The timeline of the research looks like it took me five years (2012-2017), but it’s important to note that as a professor of history, I am also teaching classes, grading papers, going to meetings, etc. So, I’d have to plan research trips to Jackson, Natchez, and even Baton Rouge–a week here and a week there. Fortunately, I had a sabbatical that allowed me to write full time beginning in the fall of 2015. I wrote the book in about seven months. It went through a few months of editing and then was submitted in 2016. It takes about a year after submission for a book to come out.

Please describe the run and filth that Dockery and Dana lived in–along with ducks, geese, chickens, cats, dogs, and of course, the goats–and explain how they actually profited off of their eccentric lifestyle.

I’d rather that people read the book for those descriptions. They profited off of their notoriety by selling tickets to tour the grounds. There was a second charge to enter the house, where Dick Dana played piano. The pair also went on a tour of towns in Mississippi and Louisiana and appeared on stage as the “Wild Man” and “Goat Woman” of Goat Castle.

The city of Natchez was not fond of the publicity brought on by the trial at that time, but it was a boon for tourism.

How did the city deal with this circus of a crime story invading it on a national scale?

It’s not clear how the city of Natchez dealt with it. Certainly, local restaurants benefited. People would also tour other houses while in Natchez. On the one hand, there was profit to be made. On the other, it had become an embarrassment.

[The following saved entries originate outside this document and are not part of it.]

(** [d.get(k)] *)
Fixpoint get (k : string) (d : list (string * V)) : option V :=
  match d with
  | [] => None
  | (k', v) :: d' => if String.eqb k' k then Some v else get k d'
  end.

(** [d[k] = v]: an existing key keeps its place, a new one goes last *)
Fixpoint set (d : list (string * V)) (k : string) (v : V) : list (string * V) :=
  match d with
  | [] => [(k, v)]
  | (k', v') :: d' =>
      if String.eqb k' k then (k, v) :: d' else (k', v') :: set d' k v
  end.

(** [del d[k]] for a key that is present *)
Definition del (d : list (string * V)) (k : string) : list (string * V) :=
  List.filter (fun kv => negb (String.eqb (fst kv) k)) d.

End Dict.

End Dict.

(** ** Calls that leave the package *)

Inductive event : Type :=
| EvKeyLoad (filename format password : string)
| EvKeyLoadMemory (cert format : string)
| EvGetRecentMetadata (eid : string)
| EvClearMetadata (eid : string).

(** each distinct element once, at the place of its first occurrence *)
Fixpoint first_occurrences {A : Type} `{EqDecision A} (l : list A) : list A :=
  match l with
  | [] => []
  | x :: l' => x :: filter (fun y => y <> x) (first_occurrences l')
  end.

(** the validity of a cache entry in the words of the specification:
    [validUntil is None or T <= validUntil] *)
Definition valid_until (vu : option Z) (now : Z) : Prop :=
  vu = None \/ exists t, vu = Some t /\ (now <= t)%Z.

(** ** The keys manager ([authority.py], [_KeysManager]) *)

Module Keys.

Section WithKeys.

(** the type of loaded keys ([xmlsec.Key]) *)
Variable Key : Type.

(** Modelled from the spec: [util.Volatile] is not part of the sources at
    hand; it is the holder of one cache slot, [get()] yields the stored
    [(validUntil, keys)] pair or [None] when nothing is stored, [set(v)]
    replaces the slot as a whole. *)
Record Volatile : Type := { volatile_value : option (option Z * list Key) }.

Definition Volatile_new : Volatile := {| volatile_value := None |}.
Definition Volatile_get (v : Volatile) : option (option Z * list Key) := volatile_value v.
Definition Volatile_set (v : Volatile) (info : option Z * list Key) : Volatile :=
  {| volatile_value := Some info |}.

(** Collaborators: [xmlsec.Key.load], [xmlsec.Key.loadMemory], the metadata
    repository ([metadata_by_id(eid).get_recent_metadata()] and
    [get_role_certificates]), the text encoder of [_to_bytes] and the role
    table [role2element] of [dm.saml2.metadata] (its keys, in iteration
    order).

    [fetches_metadata eid] tells whether [get_recent_metadata()] of the
    entity has to fetch its metadata: [EntityMetadata.fetch_metadata] and
    [_get_metadata_sets] (lines 69-80) then notify an [ObjectModifiedEvent],
    and the subscriber [signature_context_changed] (lines 381-383) deletes
    the cache entry of the entity while the lookup is still under way. *)
Record collaborators : Type := {
  key_load : string -> string -> string -> result Key;
  key_loadMemory : string -> string -> result Key;
  get_recent_metadata : string -> result EntityDescriptor;
  fetches_metadata : string -> bool;
  get_role_certificates : string -> string -> string -> list string;
  encode_charset : string -> result string;
  role2element : list (string * string)
}.

Variable auth : authority_config.
Variable env : collaborators.

(** [auth._to_bytes(v)] *)
Definition _to_bytes (v : pystr) : result string :=
  match v with
  | Bytes b => Ok b
  | Text s => encode_charset env s
  end.

(** [auth.private_key_password and
     auth._to_bytes(auth.private_key_password) or b"fail"] *)
Definition password_argument : result string :=
  match private_key_password auth with
  | None => Ok "fail"
  | Some p =>
      if truthy_pystr p
      then (b <-! _to_bytes p; Ok (if truthy_str b then b else "fail"))%result
      else Ok "fail"
  end.

(** the branch [auth.entity_id == eid]: the one-element tuple holding the
    private key *)
Definition own_keys : result (option Z * list Key) * list event :=
  match password_argument with
  | Raise e => (Raise e, [])
  | Ok pw =>
      let fn := Path._make_absolute (clienthome auth) (private_key auth) in
      (match key_load env fn "KeyDataFormatPem" pw with
       | Ok k => Ok (None, [k])
       | Raise e => Raise e
       end,
       [EvKeyLoad fn "KeyDataFormatPem" pw])
  end.

(** [for cert in md.get_role_certificates(r, "signing"): ...] *)
Fixpoint load_certs (certs : list string) (seen : gset string) (keys : list Key)
    (tr : list event) : result (gset string * list Key) * list event :=
  match certs with
  | [] => (Ok (seen, keys), tr)
  | cert :: certs' =>
      if decide (cert ∈ seen) then load_certs certs' seen keys tr
      else
        match key_loadMemory env cert "KeyDataFormatCertDer" with
        | Ok k =>
            load_certs certs' ({[cert]} ∪ seen) (keys ++ [k])
                       (tr ++ [EvKeyLoadMemory cert "KeyDataFormatCertDer"])
        | Raise e => (Raise e, tr ++ [EvKeyLoadMemory cert "KeyDataFormatCertDer"])
        end
  end.

(** [for r in role2element: ...] *)
Fixpoint load_roles (eid : string) (roles : list string) (seen : gset string)
    (keys : list Key) (tr : list event) : result (list Key) * list event :=
  match roles with
  | [] => (Ok keys, tr)
  | r :: roles' =>
      match load_certs (get_role_certificates env eid r "signing") seen keys tr with
      | (Ok (seen', keys'), tr') => load_roles eid roles' seen' keys' tr'
      | (Raise e, tr') => (Raise e, tr')
      end
  end.

(** the branch of a foreign entity *)
Definition foreign_keys (eid : string) : result (option Z * list Key) * list event :=
  match get_recent_metadata env eid with
  | Raise e => (Raise e, [EvGetRecentMetadata eid])
  | Ok rmd =>
      match load_roles eid (map fst (role2element env)) ∅ [] [EvGetRecentMetadata eid] with
      | (Ok keys, tr) => (Ok (validUntil rmd, keys), tr)
      | (Raise e, tr) => (Raise e, tr)
      end
  end.

(** "determine the keys": lines 433-460 of [__getitem__] *)
Definition determine_keys (eid : string) : result (option Z * list Key) * list event :=
  if String.eqb (entity_id auth) eid then own_keys else foreign_keys eid.

(** [volatile = self.eid2volatile_info.get(eid);
     info = volatile and volatile.get()] *)
Definition cached_info (cache : gmap string Volatile) (eid : string)
  : option (option Z * list Key) :=
  match cache !! eid with
  | None => None
  | Some volatile => Volatile_get volatile
  end.

(** [info[0] is None or utcnow() <= info[0]] *)
Definition valid_at (now : Z) (info : option Z * list Key) : bool :=
  match fst info with
  | None => true
  | Some t => (now <=? t)%Z
  end.

(** lines 461-465: refetch the holder, create it when missing, set it *)
Definition store (cache : gmap string Volatile) (eid : string)
    (info : option Z * list Key) : gmap string Volatile :=
  match cache !! eid with
  | None => <[eid := Volatile_set Volatile_new info]> cache
  | Some volatile => <[eid := Volatile_set volatile info]> cache
  end.

(** [_KeysManager.__delitem__(eid)] *)
Definition __delitem__ (cache : gmap string Volatile) (eid : string)
  : gmap string Volatile :=
  if decide (is_Some (cache !! eid)) then delete eid cache else cache.

(** the cache as the determination of the keys leaves it, when line 461 is
    reached or an exception leaves [__getitem__]: "a subscriber might have
    deleted the entry".  For a foreign entity whose metadata had to be
    fetched, [signature_context_changed] has run [del ...[o.id]]; the
    branch of the own entity calls [xmlsec] only. *)
Definition after_subscribers (cache : gmap string Volatile) (eid : string)
  : gmap string Volatile :=
  if String.eqb (entity_id auth) eid then cache
  else if fetches_metadata env eid then __delitem__ cache eid
  else cache.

So, the best way to deal with it was not to talk about it publicly.

What can we learn today from this story of criminal injustice 85 years ago–as a state and as a nation?

What is evident in this story is that the double standard of justice that sent an innocent black woman to prison still exists. Octavia Dockery’s fingerprints were found inside of Merrill’s home, not Burns’. Yet Dockery got to go home. Also, 85 years late, it’s still true that the majority of women sent to prison are women of color, especially African-American and Hispanic women.

Do you have other writing projects in mind that you can share with us?

I’m still trying to figure that out. Goat Castle only came out in October and I’ve still got book events coming up. I’ll be back in Natchez in February for the Literary and Cinema Celebration, which will be focused on Southern Gothic. I’m also going to be in New Orleans in march for the Tennessee Williams Literary Festival. My guess is that my next project will include Mississippi, as all of my books have done.